El que comprende esta preciosa verdad adquiere el descanso del corazón y aprende dos cosas: no desear y no temer. ¡Cuántos deseos hay todavía en los creyentes!: «¡Si solamente pudiera poseer esto o aquello!» «¡Si solamente pudiera ocupar tal lugar!» Y si esta ambición no se realiza, se decepcionan, se irritan, se enfadan... La paz queda interrumpida. Lo mismo sucede con los temores: «¡Ojalá que no me acontezca tal cosa!» «¡Si yo enfermara o uno de los míos!» Y cuando les llega una de estas pruebas, se trastornan. ¿No es así?

Sus deseos y sus temores, ¿no le hicieron infeliz más de una vez, agitándole? Tenga usted la certeza, le suplico, de que Dios nunca se equivoca. Ponga usted en Sus manos todo lo que le preocupa, diciéndole: — ¡Señor, envíame lo que quieras! Y entonces cualquier cosa que le sobrevenga será para su bien, porque procederá de su Dios.

Si sabemos estas cosas, si las meditamos, hallaremos el descanso y estaremos satisfechos de Dios.

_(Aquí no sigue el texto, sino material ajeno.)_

Definition fetch_record_material state context (ids : list UnitId) (time : RecallTime)
    : result StoreError.t (list RecordMaterial) :=
  let authorized : gmap N StoredMemoryUnit := extend_map
    (map (λ u, (mu_id u, u))
       (retain (λ u, unit_allowed context u && bitemporally_recallable u time)
          (tenant_units state context))) ∅ in
  let contains id := bool_decide (is_Some (authorized !! id)) in
  reading state context
    (map (λ unit,
       mkRecordMaterial unit
         (retain (λ c, (ci_memory_unit_id c =? mu_id unit) &&
                       (ci_data_subject_id c =? cx_data_subject_id context) &&
                       (ci_subject_generation c =? cx_subject_generation context))
            (rows (st_citations state) (cx_tenant_id context)))
         (retain (λ e, ((ed_src_id e =? mu_id unit) || (ed_dst_id e =? mu_id unit)) &&
                       (contains (ed_src_id e) && contains (ed_dst_id e)) &&
                       edge_transaction_visible (rc_transaction_as_of time) e &&
                       is_lineage_kind (ed_kind e))
            (tenant_edges state context)))
       (omap (λ id, authorized !! id) ids)).

(** ** Review events *)

Definition own_trace context (trace : RetrievalTrace) : bool :=
  (tr_data_subject_id trace =? cx_data_subject_id context) &&
  (tr_subject_generation trace =? cx_subject_generation context) &&
  (tr_scope_id trace =? cx_scope_id context) &&
  (tr_actor_id trace =? cx_actor_id context) &&
  (tr_agent_node_id trace =? cx_agent_node_id context).

Definition tenant_traces state context : list RetrievalTrace :=
  rows (st_retrieval_traces state) (cx_tenant_id context).

Definition fetch_review_events state context (unit_ids : list UnitId) (time : RecallTime)
    : result StoreError.t (list ReviewEvent) :=
  let trace_ids : gset N :=
    list_to_set (map tr_id (retain (own_trace context) (tenant_traces state context))) in
  reading state context
    (map (λ event, event <| rv_used_ids ::= retain (λ id, mem id unit_ids) |>)
      (retain (λ event,
           bool_decide (rv_trace_id event ∈ trace_ids) &&
           (is_empty (rv_used_ids event) || any (λ id, mem id unit_ids) (rv_used_ids event)) &&
           negb (is_gt (cmp_rfc3339 (rv_recorded_at event) (rc_transaction_as_of time))))
         (rows (st_review_events state) (cx_tenant_id context)))).

(** ** Sources *)

Definition tenant_episodes state context : list StoredEpisode :=
  rows (st_episodes state) (cx_tenant_id context).
Definition tenant_resources state context : list StoredResource :=
  rows (st_resources state) (cx_tenant_id context).

Definition fetch_episodes_for_scope state context (limit : nat)
    : result StoreError.t (list StoredEpisode) :=
  reading state context
    (take limit (retain (λ e,
       (ep_data_subject_id e =? cx_data_subject_id context) &&
       (ep_subject_generation e =? cx_subject_generation context) &&
       allows context MemoryKind.Episodic (ep_scope_id e) (ep_agent_node_id e))
       (tenant_episodes state context))).

Definition fetch_episode state context (id : EpisodeId)
    : result StoreError.t (option StoredEpisode) :=
  reading state context
    (find (λ e, (ep_id e =? id) && owned_episode context e) (tenant_episodes state context)).

Definition fetch_episodes_by_ids state context (ids : list EpisodeId)
    : result StoreError.t (list StoredEpisode) :=
  reading state context
    (retain (λ e, mem (ep_id e) ids && owned_episode context e) (tenant_episodes state context)).

Definition fetch_resource state context (id : ResourceId)
    : result StoreError.t (option StoredResource) :=
  reading state context
    (find (λ r, (re_id r =? id) && owned_resource context r) (tenant_resources state context)).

Hace algún tiempo conocí en el vecindario a un escultor y, con frecuencia, me agradaba observar su trabajo. Cierto día, mientras tallaba el mármol de suerte que los pedazos volaban por todas partes, pregúntele: — Maestro, ¿qué acontecería si golpeara demasiado fuerte? Me miró ligeramente, diciendo: — ¡No me sucede nunca! Insistí: — ¿Y si alguna vez le ocurriera? — No, —repitió— no me ocurre nunca. Le confirmé mis temores, pero su respuesta fue la misma. Aprendí entonces una cosa: Si un simple escultor está tan seguro de su trabajo que pretende que nunca golpeará demasiado fuerte, ¡cuánto menos le sucederá semejante cosa al Escultor divino! Y, sin embargo, algunas veces le ha parecido que golpeaba demasiado fuerte. Ha gemido cuando se ocupaba de usted, esculpiendo en usted la imagen del Cordero. Pero, ¡no teme! Cada golpe es exactamente el que necesita, ni muy débil, ni muy fuerte. ¡Nunca golpea demasiado fuerte, ni demasiado profundo!

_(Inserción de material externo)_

(* ===== verification/ChunkFacts.v ===== *)
(** * ChunkFacts: chunks cover their source

    Theorems on the chunkers of Chunks.v.  Spans laid out over a body are in
    order and disjoint, with only whitespace between them; the windows of a
    document are laid out over its body, so its chunks lose no text, and the
    windows of an episode hold each of its segments once. *)

From S2P Require Import Prelude Text Types Stage TextFacts Chunks.

(** ** Layouts *)

(** From [pos] on, [spans] are in order, and everything outside is blank. *)
Fixpoint laid_out (body : list N) (pos : nat) (spans : list Span) : Prop :=
  match spans with
  | [] => (pos <= length body)%nat ∧ blank_bytes (drop pos body) = true
  | (start, end_) :: spans =>
      (pos <= start <= end_)%nat ∧ (end_ <= length body)%nat ∧
      blank_bytes (slice pos start body) = true ∧ laid_out body end_ spans
  end.

Definition span_bounded (body : list N) (span : Span) : Prop :=
  boundary body (fst span) ∧ boundary body (snd span).

Definition span_text (body : list N) (span : Span) : list N := slice (fst span) (snd span) body.

Lemma laid_out_weaken body p q spans :
  (p <= q)%nat → blank_bytes (slice p q body) = true → laid_out body q spans →
  laid_out body p spans.
Proof.
  intros H Hb. destruct spans as [|[s e] spans]; simpl.
  - intros [Hq Hd]. split; [lia|]. rewrite (slice_rest body p q) by done. by apply blank_app.
  - intros (Hs & He & Hg & Hr). split_and!; [lia..| |done].
    rewrite (slice_join body p q s) by lia. by apply blank_app.
Qed.

(** Spans with blank text may be left out. *)
Lemma laid_out_retain body (p : Span → bool) pos spans :
  (∀ span, span ∈ spans → p span = false → blank_bytes (span_text body span) = true) →
  laid_out body pos spans → laid_out body pos (retain p spans).
Proof.
  revert pos. induction spans as [|[s e] spans IH]; intros pos Hp; [done|].
  intros (Hs & He & Hg & Hr). rewrite retain_cons.
  assert (laid_out body e (retain p spans)) as Hl by (apply IH; [set_solver | done]).
  destruct (p (s, e)) eqn:E; [by simpl|].
  apply (laid_out_weaken body pos e); [lia| |done].
  rewrite (slice_join body pos s e) by lia. apply blank_app; [done|].
  apply (Hp (s, e)); [set_solver | done].
Qed.

(** Spans without a gap. *)
Fixpoint tiles (start end_ : nat) (spans : list Span) : Prop :=
  match spans with
  | [] => start = end_
  | (s, e) :: spans => s = start ∧ (s < e)%nat ∧ tiles e end_ spans
  end.

Lemma tiles_le s e spans : tiles s e spans → (s <= e)%nat.
Proof.
  revert s. induction spans as [|[a b] spans IH]; intros s; simpl; [lia|].
  intros (-> & Hab & Hr). apply IH in Hr. lia.
Qed.

Lemma laid_out_tiles body s e spans rest :
  tiles s e spans → (e <= length body)%nat → laid_out body e rest →
  laid_out body s (spans ++ rest).
Proof.
  revert s. induction spans as [|[a b] spans IH]; intros s; simpl; [by intros ->|].
  intros (-> & Hab & Hr) He Hl. pose proof (tiles_le _ _ _ Hr).
  split_and!; [lia..| |by apply IH]. by rewrite slice_refl.
Qed.

(** ** Paragraphs *)

Lemma is_eol_facts k :
  Forall (λ b, is_eol b = true) k → blank_bytes k = true ∧ starts_char k.
Proof.
  intros Hk. assert (∀ b, is_eol b = true → ascii_white b = true ∧ is_cont b = false) as Hb.
  { unfold is_eol, LF, CR. intros b. rewrite orb_true_iff, !N.eqb_eq. by intros [-> | ->]. }
  split.
  - apply blank_ascii. eapply Forall_impl; [exact Hk|]. simpl. naive_solver.
  - unfold starts_char. destruct Hk as [|b k Hb' _]; [done|]. simpl. naive_solver.
Qed.

(** One line: its content and its end, with both ends of the content at
    boundaries of the body and the next line starting at one. *)
Lemma line_facts pre l raw raws :
  valid_utf8 (pre ++ l) = true → split_inclusive_nl l = raw :: raws →
  let body := pre ++ l in
  let content := trim_end_bytes is_eol raw in
  let s := length pre in
  let e := (length pre + length content)%nat in
  let next := (length pre + length raw)%nat in
  ∃ rest, l = raw ++ rest ∧ raws = split_inclusive_nl rest ∧
    (s <= e <= next)%nat ∧ (next <= length body)%nat ∧ slice s e body = content ∧
    blank_bytes (slice e next body) = true ∧ boundary body e ∧ boundary body next ∧
    length (pre ++ raw) = next.
Proof.
  intros Hv Hl. destruct (split_inclusive_inv _ _ _ Hl) as (rest & -> & -> & Hne & Hrest).
  cbv zeta. exists rest.
  destruct (trim_end_bytes_split is_eol raw) as (k & Hk & Hkp).
  set (content := trim_end_bytes is_eol raw) in *.
  destruct (is_eol_facts k Hkp) as [Hkb Hks].
  assert (length raw = length content + length k)%nat as Hlen by (rewrite Hk at 1; apply length_app).
  assert (pre ++ raw ++ rest = (pre ++ content) ++ k ++ rest) as Hb1
    by (rewrite Hk at 1; by rewrite <-!app_assoc).
  assert (pre ++ raw ++ rest = (pre ++ raw) ++ rest) as Hb2 by (by rewrite <-app_assoc).
  split_and!; [done..|lia|lia|rewrite !length_app; lia| | | | |by rewrite length_app].
  - rewrite Hb1, <-app_assoc. by apply slice_at.
  - rewrite Hb1. apply eq_trans with (blank_bytes k); [|done]. f_equal.
    apply slice_at; rewrite !length_app; lia.
  - rewrite Hb1. replace (length pre + length content)%nat with (length (pre ++ content))
      by apply length_app.
    apply boundary_app. unfold starts_char in *. destruct k as [|b k]; [|exact Hks].
    destruct Hrest as [->|[r Hr]]; [done|]. exfalso. rewrite app_nil_r in Hk.
    revert Hk. unfold content, trim_end_bytes. rewrite Hr, rev_app_distr. simpl.
    intros Hk%(f_equal length). rewrite length_app in Hk. simpl in Hk.
    assert (∀ (p : N → bool) m, (length (drop_while p m) <= length m)%nat) as Hd.
    { intros p m. induction m as [|y m IHm]; simpl; [lia|]. destruct (p y); simpl; lia. }
    rewrite length_rev in Hk. specialize (Hd is_eol (rev r)). rewrite length_rev in Hd. lia.
  - rewrite Hb2. replace (length pre + length raw)%nat with (length (pre ++ raw))
      by apply length_app.
    apply boundary_app. destruct Hrest as [->|[r ->]]; [done|].
    rewrite <-!app_assoc, app_assoc in Hv. by apply (ascii_then_char _ LF rest Hv).
Qed.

Cierto día reparé que en la casa de mi vecino se descargaba un inmenso bloque. — ¿Qué se intenta hacer con eso? —pregunté. — En este mármol se oculta una escultura; pero hay que tallarlo —fue la respuesta. Día tras día observaba cómo el trabajo adelantaba, hasta que, poco a poco, se precisó una forma humana. — Por fin, ha quedado terminada —le dije. — Oh no, lejos de ello: es preciso acabar los detalles —repuso el escultor. Luego tomó un cincel para modelar las finuras. Pero llegó el día en que la estatua estuvo lista. El artista puso a un lado el peine, el martillo, el cincel... La obra estaba concluida.

Querido amigo, el Escultor divino le tomó en su mano para formar en usted la imagen de Jesucristo. ¡Déjele obrar! El mármol no puede gritar; pero nosotros somos “piedras vivas” que podemos gritar. Y con frecuencia lo hemos hecho. Pero no deseamos hacerlo más, puesto que ahora estamos seguros de que “todas las cosas cooperan juntas para el bien de los que aman a Dios”.